5 principes pour dépasser les indicateurs classiques
Le programme ‘'au-delà du PIB'' ne cherche pas à remplacer les mesures existantes, mais à les enrichir. Il repose sur cinq principes structurants qui redessinent la manière d'appréhender le progrès.
D'abord, les pays doivent dépasser la seule croissance économique pour mieux analyser le bien-être matériel des populations. Ensuite, le revenu ne saurait résumer toutes les dimensions du bien-être individuel et collectif. Les moyennes nationales doivent également être dépassées afin de mieux saisir les réalités d'inégalité et d'exclusion. Le quatrième principe impose une vision de long terme, essentielle pour garantir une prospérité véritablement durable et intergénérationnelle. Enfin, le bien-être étant profondément interconnecté à l'échelle mondiale, la collaboration internationale devient indispensable pour élaborer des normes harmonisées de mesure.
Une consultation mondiale pour définir ce qui compte réellement
Le rapport intermédiaire a ouvert une consultation internationale de trois semaines, achevée fin novembre. Gouvernements, universitaires, entreprises, organisations de la société civile ont partagé leurs priorités, leurs perceptions du progrès et leurs attentes en matière d'indicateurs. Ces contributions nourriront la rédaction du rapport final attendu au printemps 2026 lors de l'Assemblée générale des Nations unies.
Les experts reconnaissent l'ampleur de la tâche, qu'ils qualifient eux-mêmes d'ambitieuse et complexe. Elle implique non seulement de nouvelles approches statistiques, mais également des changements dans les politiques publiques, les décisions économiques et même les comportements individuels.

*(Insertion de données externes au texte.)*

(** [bool(v)], the truth value tested by [if v] *)
Definition truthy (v : value) : bool :=
  match v with
  | JNull => false
  | JBool b => b
  | JInt z => negb (z =? 0)%Z
  | JFloat f => match f with S754_zero _ => false | _ => true end
  | JStr s => match s with [] => false | _ => true end
  | JArr l => match l with [] => false | _ => true end
  | JObj items => match items with [] => false | _ => true end
  end.

(** [v[k]] for a [str] [k] *)
Definition getitem (v : value) (k : str) : result value :=
  match v with
  | JObj items => match lookup k items with
                  | Some x => Ok x
                  | None => Raise KeyError
                  end
  | _ => Raise TypeError                 (* indices must be integers / not subscriptable *)
  end.

(** [v[0]] *)
Definition getitem0 (v : value) : result value :=
  match v with
  | JArr l => match l with x :: _ => Ok x | [] => Raise IndexError end
  | JStr s => match s with c :: _ => Ok (JStr [c]) | [] => Raise IndexError end
  | JObj _ => Raise KeyError             (* the keys of a decoded object are strings *)
  | _ => Raise TypeError                 (* not subscriptable *)
  end.

(** [v.get(k, default)] *)
Definition get (v : value) (k : str) (default : value) : result value :=
  match v with
  | JObj items => Ok (match lookup k items with
                      | Some x => x
                      | None => default
                      end)
  | _ => Raise AttributeError            (* only a dict has .get *)
  end.

(** [v.splitlines()] *)
Definition py_splitlines (v : value) : result (list str) :=
  match v with
  | JStr s => Ok (splitlines s)
  | _ => Raise AttributeError
  end.

End Json.
Import Json.

(* ================================================================== *)
(** ** The network: [requests.get] and [requests.post] *)
(* ================================================================== *)

Module Net.

(** A request as the program parameterises it (the API keys and the
    constant headers come from the process environment). *)
Inductive request : Type :=
| GET (url : str) (engine : str) (q : str) (num : Z)
| POST (url : str) (model : str) (system_content user_content : str).

(** A response: its status code and what [response.json()] does, which
    is to return the decoded body or to raise (the body is not JSON). *)
Record response : Type := {
  status_code : Z;
  json : result value
}.

(** The world outside: the outcome of a request, given all the requests
    sent before it.  A request that gets no response raises. *)
Definition environment := list request -> request -> result response.

(** Computations that talk to the network: they read the log of the
    requests sent so far and return it extended, with a value or with
    the exception that ended them. *)
Definition io (A : Type) : Type := list request -> result A * list request.

Definition ret {A} (a : A) : io A := fun log => (Ok a, log).

Definition lift {A} (r : result A) : io A := fun log => (r, log).

Definition bind {A B} (m : io A) (k : A -> io B) : io B :=
  fun log =>
    match m log with
    | (Ok a, log') => k a log'
    | (Raise e, log') => (Raise e, log')
    end.

(** [try: body / except <class>: handler], where [catches] tells the
    exceptions of the class. *)
Definition try_catch {A} (catches : exn -> bool) (body : io A) (handler : io A) : io A :=
  fun log =>
    match body log with
    | (Ok a, log') => (Ok a, log')
    | (Raise e, log') => if catches e then handler log' else (Raise e, log')
    end.

Definition send (env : environment) (rq : request) : io response :=
  fun log => (env log rq, log ++ [rq]).

(** [response.raise_for_status()]: [HTTPError], a [RequestException],
    for the client and server error codes. *)
Definition raise_for_status (r : response) : result unit :=
  if ((400 <=? status_code r) && (status_code r <? 600))%Z
  then Raise RequestException
  else Ok tt.

End Net.
Import Net.

Declare Scope io_scope.
Delimit Scope io_scope with io.
Notation "x <~ m ;; k" := (Net.bind m (fun x => k))
  (at level 100, m at next level, right associativity) : io_scope.
Notation "' pat <~ m ;; k" := (Net.bind m (fun x => match x with pat => k end))
  (at level 100, pat pattern, m at next level, right associativity) : io_scope.

(* ================================================================== *)
(** ** python-docx: a document as paragraphs of runs *)
(* ================================================================== *)

Module Docx.

Record run : Type := {
  text : str;
  bold : bool;
  color : option (N * N * N)
}.

Definition paragraph := list run.
Definition document := list paragraph.

(** The characters that a text node of the XML tree takes: lxml raises
    [ValueError] for the control characters other than tab, line feed and
    carriage return, and for U+FFFE and U+FFFF; a surrogate does not
    encode ([UnicodeEncodeError], a [ValueError]). *)
Definition xml_char (c : char) : bool :=
  ((c =? 9) || (c =? 10) || (c =? 13)
   || ((32 <=? c) && negb ((55296 <=? c) && (c <=? 57343))
       && negb (c =? 65534) && negb (c =? 65535)))%N.

Definition xml_text (t : str) : bool := forallb xml_char t.

(** How a character given to [add_run] reads back: the run gets a break
    for a line feed and for a carriage return, and a break reads "\n"; a
    tab reads back as a tab. *)
Definition line_break (c : char) : char := if (c =? 13)%N then 10%N else c.

Definition as_written (t : str) : str := map line_break t.

(** [p.add_run(t)]: a new run at the end of the paragraph, whose text is
    set to [t]; the handle returned is its position.  The text between
    the tabs and the breaks goes to text nodes. *)
Definition add_run (p : paragraph) (t : str) : result (paragraph * nat) :=
  if xml_text t
  then Ok (p ++ [{| text := as_written t; bold := false; color := None |}], length p)
  else Raise ValueError.

Fixpoint update (p : paragraph) (i : nat) (f : run -> run) : paragraph :=
  match p, i with
  | [], _ => []
  | r :: p', O => f r :: p'
  | r :: p', S i' => r :: update p' i' f
  end.

(** [r.add_text(t)] on the run with handle [i]: the text is appended,
    as one text node, to that run, wherever the run stands in the
    paragraph. *)
Definition add_text (p : paragraph) (i : nat) (t : str) : result paragraph :=
  if xml_text t
  then Ok (update p i (fun r => {| text := text r ++ t; bold := bold r; color := color r |}))
  else Raise ValueError.

(** [r.font.color.rgb = RGBColor(...)] and [r.font.bold = True] *)
Definition set_color (p : paragraph) (i : nat) (c : N * N * N) : paragraph :=
  update p i (fun r => {| text := text r; bold := bold r; color := Some c |}).

Definition set_bold (p : paragraph) (i : nat) (b : bool) : paragraph :=
  update p i (fun r => {| text := text r; bold := b; color := color r |}).

(** The text of the document: its runs' text, in document order. *)
Definition paragraph_text (p : paragraph) : str := concat (map text p).
Definition document_text (d : document) : str := concat (map paragraph_text d).

Definition highlighted (r : run) : bool :=
  match color r with Some _ => true | None => false end.

End Docx.
Import Docx.

(* ================================================================== *)
(** ** The data model *)
(* ================================================================== *)

(** A PlagiarizedSpan, the dict [{"trecho": ..., "fonte": ...}]. *)
Record PlagiarizedSpan : Type := {
  trecho : str;
  fonte : value
}.

(** ["\n"] *)
Definition NL : str := [10%N].

(* ================================================================== *)
(** ** src/veriplagio/app.py *)
(* ================================================================== *)

Module Veriplagio.

Definition sentinel : str := lit "Fonte não encontrada".

Section Network.

Variable env : environment.

(** [get_source_from_serpapi], lines 42-58: only
    [requests.RequestException] is caught. *)
Definition get_source_from_serpapi (query : str) : io value :=
  let url := lit "https://serpapi.com/search" in
  (found <~ try_catch is_RequestException
     (response <~ send env (GET url (lit "google") query 1) ;;
      _ <~ lift (raise_for_status response) ;;
      data <~ lift (json response) ;;
      has <~ lift (py_in (lit "organic_results") data) ;;
      if has then
        organic <~ lift (getitem data (lit "organic_results")) ;;
        n <~ lift (py_len organic) ;;
        if (0 <? n)%N then
          organic <~ lift (getitem data (lit "organic_results")) ;;
          first <~ lift (getitem0 organic) ;;
          link <~ lift (get first (lit "link") (JStr sentinel)) ;;
          ret (Some link)
        else ret None
      else ret None)
     (ret None) ;;
   ret (match found with
        | Some link => link
        | None => JStr sentinel
        end))%io.

(** The body of the [try] of lines 96-104: the excerpt and the source
    of a finding line. *)
Definition parse_finding (linha : str) : result (str * str) :=
  (parts <- split1 linha (lit "Trecho:") ;;
   second <- item1 parts ;;
   let after_trecho := strip second in
   parts <- split1 after_trecho (lit "- Fonte:") ;;
   '(trecho, fonte_part) <- unpack2 parts ;;
   let trecho := strip trecho in
   let fonte_part := strip fonte_part in
   let fonte := fonte_part in
   Ok (trecho, fonte))%py.

(** The body of the loop of lines 93-115, on the pair
    [(resultado_bruto, trechos_plagio)]. *)
Definition step (st : str * list PlagiarizedSpan) (linha : str)
  : result (str * list PlagiarizedSpan) :=
  let '(resultado_bruto, trechos_plagio) := st in
  if startswith (strip linha) (lit "Trecho") then
    try_except
      ('(trecho, fonte) <- parse_finding linha ;;
       let trechos_plagio :=
         trechos_plagio ++ [{| trecho := trecho; fonte := JStr fonte |}] in
       Ok (resultado_bruto
             ++ (lit "Trecho: " ++ trecho ++ lit " - Fonte: " ++ fonte ++ NL),
           trechos_plagio))%py
      (Ok (resultado_bruto ++ (linha ++ NL), trechos_plagio))
  else Ok (resultado_bruto ++ (linha ++ NL), trechos_plagio).

(** Lines 89-117: the Report Parser proper, from the completion text
    to [(resultado_bruto, trechos_plagio)]. *)
Definition parse_report (deepseek_result : str)
  : result (str * list PlagiarizedSpan) :=
  let linhas := splitlines deepseek_result in
  for_each step linhas ([], []).

Definition user_prompt (text : str) : str :=
  lit "Verifique se esse texto possui plágio na internet e destaque os trechos plagiados. "
    ++ lit "Para cada trecho, informe também a fonte original (por exemplo, a URL ou outra referência). "
    ++ NL ++ NL ++ text.

(** [analyze_plagiarism_with_source], lines 60-117. *)
Definition analyze_plagiarism_with_source (text : str)
  : io (str * list PlagiarizedSpan) :=
  let url := lit "https://api.deepseek.com/v1/chat/completions" in
  (response <~ send env
       (POST url (lit "deepseek-chat")
             (lit "Você é um assistente que detecta plágio comparando textos.")
             (user_prompt text)) ;;
   if negb (status_code response =? 200)%Z then
     ret (lit "Erro na API DeepSeek (status: "
            ++ PyStr.of_Z (status_code response) ++ lit ")", [])
   else
     body <~ lift (json response) ;;
     choices <~ lift (getitem body (lit "choices")) ;;
     choice <~ lift (getitem0 choices) ;;
     message <~ lift (getitem choice (lit "message")) ;;
     deepseek_result <~ lift (getitem message (lit "content")) ;;
     linhas <~ lift (py_splitlines deepseek_result) ;;
     lift (for_each step linhas ([], [])))%io.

En tant que co-secrétariat, la CNUCED apporte son expertise technique et statistique afin d'évaluer les indicateurs disponibles, d'identifier les lacunes de données et de soutenir les pays dans le développement de leurs capacités de mesure. Ce travail s'inscrit dans la continuité des débats de la CNUCED16, où une session de haut niveau avait déjà appelé à une refondation des indicateurs de progrès pour les rendre plus inclusifs et durables.
Le ‘'Consensus de Genève'', issu de cette conférence, renforce le mandat de la CNUCED pour accompagner les États membres dans la construction de systèmes de mesure plus complets, plus justes et davantage centrés sur ce qui compte réellement pour les populations.
L'exploration d'indicateurs alternatifs témoigne d'une prise de conscience profonde : la croissance économique ne remplit son rôle que si elle améliore la vie des citoyens et protège les ressources pour les générations futures. Mesurer le progrès autrement, c'est donner aux décideurs publics des outils plus pertinents pour orienter leurs politiques. C'est aussi permettre aux pays en développement de faire valoir leurs réalités, leurs priorités et leurs trajectoires.